───── EXTRACTED RECORDS ─────
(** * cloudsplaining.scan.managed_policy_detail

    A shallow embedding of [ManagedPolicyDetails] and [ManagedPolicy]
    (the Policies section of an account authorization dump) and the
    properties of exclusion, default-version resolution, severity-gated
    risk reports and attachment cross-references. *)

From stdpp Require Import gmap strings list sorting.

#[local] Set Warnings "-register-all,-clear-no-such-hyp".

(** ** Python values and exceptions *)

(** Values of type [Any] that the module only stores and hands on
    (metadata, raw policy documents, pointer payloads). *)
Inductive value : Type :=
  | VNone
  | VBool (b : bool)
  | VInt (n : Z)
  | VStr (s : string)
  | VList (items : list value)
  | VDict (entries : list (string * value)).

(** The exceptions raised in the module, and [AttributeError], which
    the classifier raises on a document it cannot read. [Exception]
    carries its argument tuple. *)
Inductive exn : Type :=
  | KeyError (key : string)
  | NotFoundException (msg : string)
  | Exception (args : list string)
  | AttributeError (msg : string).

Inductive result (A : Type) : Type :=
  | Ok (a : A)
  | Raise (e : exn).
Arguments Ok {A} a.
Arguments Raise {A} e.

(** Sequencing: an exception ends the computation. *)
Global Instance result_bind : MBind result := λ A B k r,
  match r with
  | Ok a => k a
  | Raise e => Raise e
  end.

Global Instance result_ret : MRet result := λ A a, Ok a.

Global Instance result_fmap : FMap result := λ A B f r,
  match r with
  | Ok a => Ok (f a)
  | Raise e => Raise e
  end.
─────
───── EXTRACTED RECORDS ─────
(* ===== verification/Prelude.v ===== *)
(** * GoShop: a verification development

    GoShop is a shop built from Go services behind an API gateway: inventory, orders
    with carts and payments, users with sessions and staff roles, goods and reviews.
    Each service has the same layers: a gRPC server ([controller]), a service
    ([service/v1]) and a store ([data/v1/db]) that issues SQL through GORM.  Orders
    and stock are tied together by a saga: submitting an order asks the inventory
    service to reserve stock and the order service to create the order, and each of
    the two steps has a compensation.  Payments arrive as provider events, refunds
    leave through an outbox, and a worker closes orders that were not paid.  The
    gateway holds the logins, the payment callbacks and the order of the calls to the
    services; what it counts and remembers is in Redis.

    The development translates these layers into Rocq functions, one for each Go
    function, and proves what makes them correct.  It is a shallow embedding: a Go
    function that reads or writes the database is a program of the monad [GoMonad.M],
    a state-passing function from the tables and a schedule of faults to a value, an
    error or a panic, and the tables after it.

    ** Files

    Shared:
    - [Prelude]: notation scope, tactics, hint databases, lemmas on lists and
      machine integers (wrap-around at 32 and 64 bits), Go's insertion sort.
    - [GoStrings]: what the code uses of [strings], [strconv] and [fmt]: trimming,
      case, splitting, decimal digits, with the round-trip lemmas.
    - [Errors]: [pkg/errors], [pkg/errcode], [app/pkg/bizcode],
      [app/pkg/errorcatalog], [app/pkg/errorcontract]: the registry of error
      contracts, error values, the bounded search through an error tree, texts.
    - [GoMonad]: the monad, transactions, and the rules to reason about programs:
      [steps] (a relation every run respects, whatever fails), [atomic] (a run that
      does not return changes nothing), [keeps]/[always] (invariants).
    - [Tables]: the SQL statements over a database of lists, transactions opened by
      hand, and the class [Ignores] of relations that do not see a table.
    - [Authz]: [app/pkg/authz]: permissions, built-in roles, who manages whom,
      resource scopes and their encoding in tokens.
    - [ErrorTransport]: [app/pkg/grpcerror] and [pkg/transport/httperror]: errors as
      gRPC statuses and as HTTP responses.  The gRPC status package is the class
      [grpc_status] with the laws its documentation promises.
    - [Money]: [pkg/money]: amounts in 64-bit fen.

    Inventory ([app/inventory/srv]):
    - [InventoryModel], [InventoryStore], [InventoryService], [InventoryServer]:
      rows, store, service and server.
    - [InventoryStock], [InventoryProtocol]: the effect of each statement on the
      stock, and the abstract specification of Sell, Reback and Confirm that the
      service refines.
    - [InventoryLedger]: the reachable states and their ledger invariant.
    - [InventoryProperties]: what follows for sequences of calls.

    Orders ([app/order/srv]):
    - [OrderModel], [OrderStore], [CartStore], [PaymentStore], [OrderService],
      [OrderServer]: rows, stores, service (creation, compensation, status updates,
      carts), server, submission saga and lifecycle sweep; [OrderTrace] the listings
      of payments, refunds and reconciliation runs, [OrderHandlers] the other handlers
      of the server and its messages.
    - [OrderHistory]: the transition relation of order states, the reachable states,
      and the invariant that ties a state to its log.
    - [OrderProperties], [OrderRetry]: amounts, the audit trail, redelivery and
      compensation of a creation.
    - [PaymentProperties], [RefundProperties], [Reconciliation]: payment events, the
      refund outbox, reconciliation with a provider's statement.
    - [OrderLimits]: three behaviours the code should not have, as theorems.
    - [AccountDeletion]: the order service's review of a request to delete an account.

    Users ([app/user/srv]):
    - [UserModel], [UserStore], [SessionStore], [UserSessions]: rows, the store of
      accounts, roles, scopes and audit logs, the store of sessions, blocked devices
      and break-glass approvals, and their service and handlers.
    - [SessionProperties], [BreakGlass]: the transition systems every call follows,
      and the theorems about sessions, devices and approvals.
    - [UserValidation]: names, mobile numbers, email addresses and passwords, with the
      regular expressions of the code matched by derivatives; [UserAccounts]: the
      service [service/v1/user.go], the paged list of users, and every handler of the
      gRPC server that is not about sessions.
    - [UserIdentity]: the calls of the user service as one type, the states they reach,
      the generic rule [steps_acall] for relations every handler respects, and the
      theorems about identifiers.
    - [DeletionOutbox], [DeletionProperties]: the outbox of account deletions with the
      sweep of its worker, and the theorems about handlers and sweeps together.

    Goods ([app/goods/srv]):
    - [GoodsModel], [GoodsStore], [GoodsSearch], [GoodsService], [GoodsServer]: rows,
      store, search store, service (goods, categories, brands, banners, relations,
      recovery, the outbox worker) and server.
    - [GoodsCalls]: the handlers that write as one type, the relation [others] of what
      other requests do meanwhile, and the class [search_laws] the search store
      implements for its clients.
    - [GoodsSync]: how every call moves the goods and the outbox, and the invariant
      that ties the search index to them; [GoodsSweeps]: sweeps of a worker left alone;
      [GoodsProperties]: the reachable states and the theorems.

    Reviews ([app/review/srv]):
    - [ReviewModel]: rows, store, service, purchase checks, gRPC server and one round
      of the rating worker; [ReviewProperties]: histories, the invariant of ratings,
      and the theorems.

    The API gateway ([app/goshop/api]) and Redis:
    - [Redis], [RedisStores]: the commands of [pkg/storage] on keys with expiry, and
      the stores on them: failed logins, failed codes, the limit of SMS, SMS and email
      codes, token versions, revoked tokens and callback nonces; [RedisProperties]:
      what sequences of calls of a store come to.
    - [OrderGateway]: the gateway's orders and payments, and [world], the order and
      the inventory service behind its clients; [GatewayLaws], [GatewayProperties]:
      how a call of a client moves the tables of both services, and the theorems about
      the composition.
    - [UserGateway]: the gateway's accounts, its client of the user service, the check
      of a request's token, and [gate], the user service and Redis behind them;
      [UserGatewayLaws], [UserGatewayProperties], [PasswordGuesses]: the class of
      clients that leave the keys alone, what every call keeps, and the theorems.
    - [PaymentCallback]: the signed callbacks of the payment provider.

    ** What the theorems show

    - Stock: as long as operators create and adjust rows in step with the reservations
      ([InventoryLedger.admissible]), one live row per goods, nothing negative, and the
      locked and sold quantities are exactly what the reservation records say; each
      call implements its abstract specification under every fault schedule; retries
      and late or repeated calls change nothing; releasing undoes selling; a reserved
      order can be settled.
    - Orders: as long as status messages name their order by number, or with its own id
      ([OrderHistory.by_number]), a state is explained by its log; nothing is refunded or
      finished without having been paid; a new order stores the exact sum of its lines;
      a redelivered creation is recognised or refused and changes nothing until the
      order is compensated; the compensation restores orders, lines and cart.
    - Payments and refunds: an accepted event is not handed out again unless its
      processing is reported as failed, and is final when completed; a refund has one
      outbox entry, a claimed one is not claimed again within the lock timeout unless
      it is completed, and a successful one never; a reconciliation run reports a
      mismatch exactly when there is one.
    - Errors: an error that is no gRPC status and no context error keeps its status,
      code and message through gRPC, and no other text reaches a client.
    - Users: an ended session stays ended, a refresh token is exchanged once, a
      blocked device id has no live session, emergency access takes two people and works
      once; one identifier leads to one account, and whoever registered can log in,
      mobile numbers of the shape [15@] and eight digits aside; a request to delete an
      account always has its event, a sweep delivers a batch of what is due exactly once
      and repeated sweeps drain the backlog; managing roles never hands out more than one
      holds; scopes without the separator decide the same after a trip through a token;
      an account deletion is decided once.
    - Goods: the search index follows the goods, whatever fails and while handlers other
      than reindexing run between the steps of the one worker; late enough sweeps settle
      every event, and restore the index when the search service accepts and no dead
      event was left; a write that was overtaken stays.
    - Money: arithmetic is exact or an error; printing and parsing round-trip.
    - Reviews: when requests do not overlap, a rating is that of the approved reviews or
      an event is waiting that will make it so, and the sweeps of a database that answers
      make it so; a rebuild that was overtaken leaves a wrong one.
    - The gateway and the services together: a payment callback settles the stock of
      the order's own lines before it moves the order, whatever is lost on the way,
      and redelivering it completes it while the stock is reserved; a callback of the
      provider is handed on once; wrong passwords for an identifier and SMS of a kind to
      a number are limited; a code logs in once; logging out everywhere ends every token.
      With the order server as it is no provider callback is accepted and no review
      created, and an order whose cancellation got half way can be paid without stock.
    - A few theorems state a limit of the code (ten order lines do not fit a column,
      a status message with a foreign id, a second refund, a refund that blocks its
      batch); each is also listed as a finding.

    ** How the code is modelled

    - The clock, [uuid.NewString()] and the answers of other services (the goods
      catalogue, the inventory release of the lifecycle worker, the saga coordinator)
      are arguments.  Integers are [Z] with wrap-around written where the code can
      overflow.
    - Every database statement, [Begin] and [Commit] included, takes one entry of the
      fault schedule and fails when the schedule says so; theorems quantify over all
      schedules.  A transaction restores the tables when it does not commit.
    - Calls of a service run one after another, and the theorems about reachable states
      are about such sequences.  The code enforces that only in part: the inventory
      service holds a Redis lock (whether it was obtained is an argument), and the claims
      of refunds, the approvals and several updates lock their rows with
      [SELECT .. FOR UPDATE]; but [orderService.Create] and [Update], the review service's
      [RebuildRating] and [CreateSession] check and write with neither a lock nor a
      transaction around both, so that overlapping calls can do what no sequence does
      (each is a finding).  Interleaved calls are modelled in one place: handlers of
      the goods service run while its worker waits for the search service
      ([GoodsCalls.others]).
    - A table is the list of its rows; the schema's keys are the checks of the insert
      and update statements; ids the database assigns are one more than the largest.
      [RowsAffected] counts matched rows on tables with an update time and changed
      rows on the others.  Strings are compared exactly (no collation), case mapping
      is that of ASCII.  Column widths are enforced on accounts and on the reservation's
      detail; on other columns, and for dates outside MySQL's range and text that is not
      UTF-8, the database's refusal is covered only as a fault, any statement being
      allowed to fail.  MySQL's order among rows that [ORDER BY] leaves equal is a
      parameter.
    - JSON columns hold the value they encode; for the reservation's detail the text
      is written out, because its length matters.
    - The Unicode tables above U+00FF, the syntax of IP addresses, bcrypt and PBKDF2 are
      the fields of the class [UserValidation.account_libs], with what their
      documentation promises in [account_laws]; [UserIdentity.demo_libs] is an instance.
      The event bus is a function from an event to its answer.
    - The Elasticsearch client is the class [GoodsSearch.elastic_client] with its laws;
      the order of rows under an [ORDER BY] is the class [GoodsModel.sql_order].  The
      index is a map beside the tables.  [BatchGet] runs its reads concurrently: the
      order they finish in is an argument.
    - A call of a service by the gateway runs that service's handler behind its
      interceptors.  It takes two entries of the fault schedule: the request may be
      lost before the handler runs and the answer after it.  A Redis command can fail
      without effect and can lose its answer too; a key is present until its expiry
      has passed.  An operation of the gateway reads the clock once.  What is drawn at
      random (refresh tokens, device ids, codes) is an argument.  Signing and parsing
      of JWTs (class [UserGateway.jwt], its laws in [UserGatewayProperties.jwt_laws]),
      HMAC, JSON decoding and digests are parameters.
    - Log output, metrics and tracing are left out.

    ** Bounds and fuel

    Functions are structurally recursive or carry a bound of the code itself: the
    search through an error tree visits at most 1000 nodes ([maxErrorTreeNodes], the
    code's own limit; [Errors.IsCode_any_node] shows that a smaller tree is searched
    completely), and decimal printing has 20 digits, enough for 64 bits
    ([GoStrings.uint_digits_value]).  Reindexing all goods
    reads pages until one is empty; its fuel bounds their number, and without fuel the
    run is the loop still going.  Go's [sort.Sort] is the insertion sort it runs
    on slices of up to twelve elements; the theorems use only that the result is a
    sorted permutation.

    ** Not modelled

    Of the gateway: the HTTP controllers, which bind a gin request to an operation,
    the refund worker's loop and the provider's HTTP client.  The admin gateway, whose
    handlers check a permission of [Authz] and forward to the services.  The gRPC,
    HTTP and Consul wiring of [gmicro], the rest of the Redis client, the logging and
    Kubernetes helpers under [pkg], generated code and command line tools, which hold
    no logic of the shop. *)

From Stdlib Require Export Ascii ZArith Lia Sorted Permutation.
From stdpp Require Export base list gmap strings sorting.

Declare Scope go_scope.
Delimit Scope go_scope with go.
─────
───── EXTRACTED RECORDS ─────
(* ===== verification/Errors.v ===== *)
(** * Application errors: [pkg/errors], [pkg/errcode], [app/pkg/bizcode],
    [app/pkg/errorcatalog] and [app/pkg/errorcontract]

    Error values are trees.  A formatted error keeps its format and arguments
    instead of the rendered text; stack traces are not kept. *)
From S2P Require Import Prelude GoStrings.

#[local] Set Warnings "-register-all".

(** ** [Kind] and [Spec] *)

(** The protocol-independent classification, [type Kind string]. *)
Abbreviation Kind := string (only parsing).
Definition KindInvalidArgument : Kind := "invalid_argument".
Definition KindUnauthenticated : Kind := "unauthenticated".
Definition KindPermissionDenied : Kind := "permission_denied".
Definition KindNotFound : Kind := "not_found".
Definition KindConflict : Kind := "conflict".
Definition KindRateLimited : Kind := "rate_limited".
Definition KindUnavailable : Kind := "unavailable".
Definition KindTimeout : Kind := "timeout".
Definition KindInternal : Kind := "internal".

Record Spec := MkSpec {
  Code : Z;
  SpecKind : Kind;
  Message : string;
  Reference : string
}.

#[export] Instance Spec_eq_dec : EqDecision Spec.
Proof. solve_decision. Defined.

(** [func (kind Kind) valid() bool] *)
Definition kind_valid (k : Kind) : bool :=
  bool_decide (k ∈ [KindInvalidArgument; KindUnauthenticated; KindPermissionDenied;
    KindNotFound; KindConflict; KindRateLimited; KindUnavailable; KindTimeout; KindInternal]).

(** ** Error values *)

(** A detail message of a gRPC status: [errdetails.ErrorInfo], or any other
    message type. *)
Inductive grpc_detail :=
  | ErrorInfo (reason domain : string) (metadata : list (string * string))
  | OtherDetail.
─────
» **EXERCISE DIRECTIONS**: Determine how many lines of the records contain the word "written". Reply with the number by itself.

» **COMPLETED TASK**: 2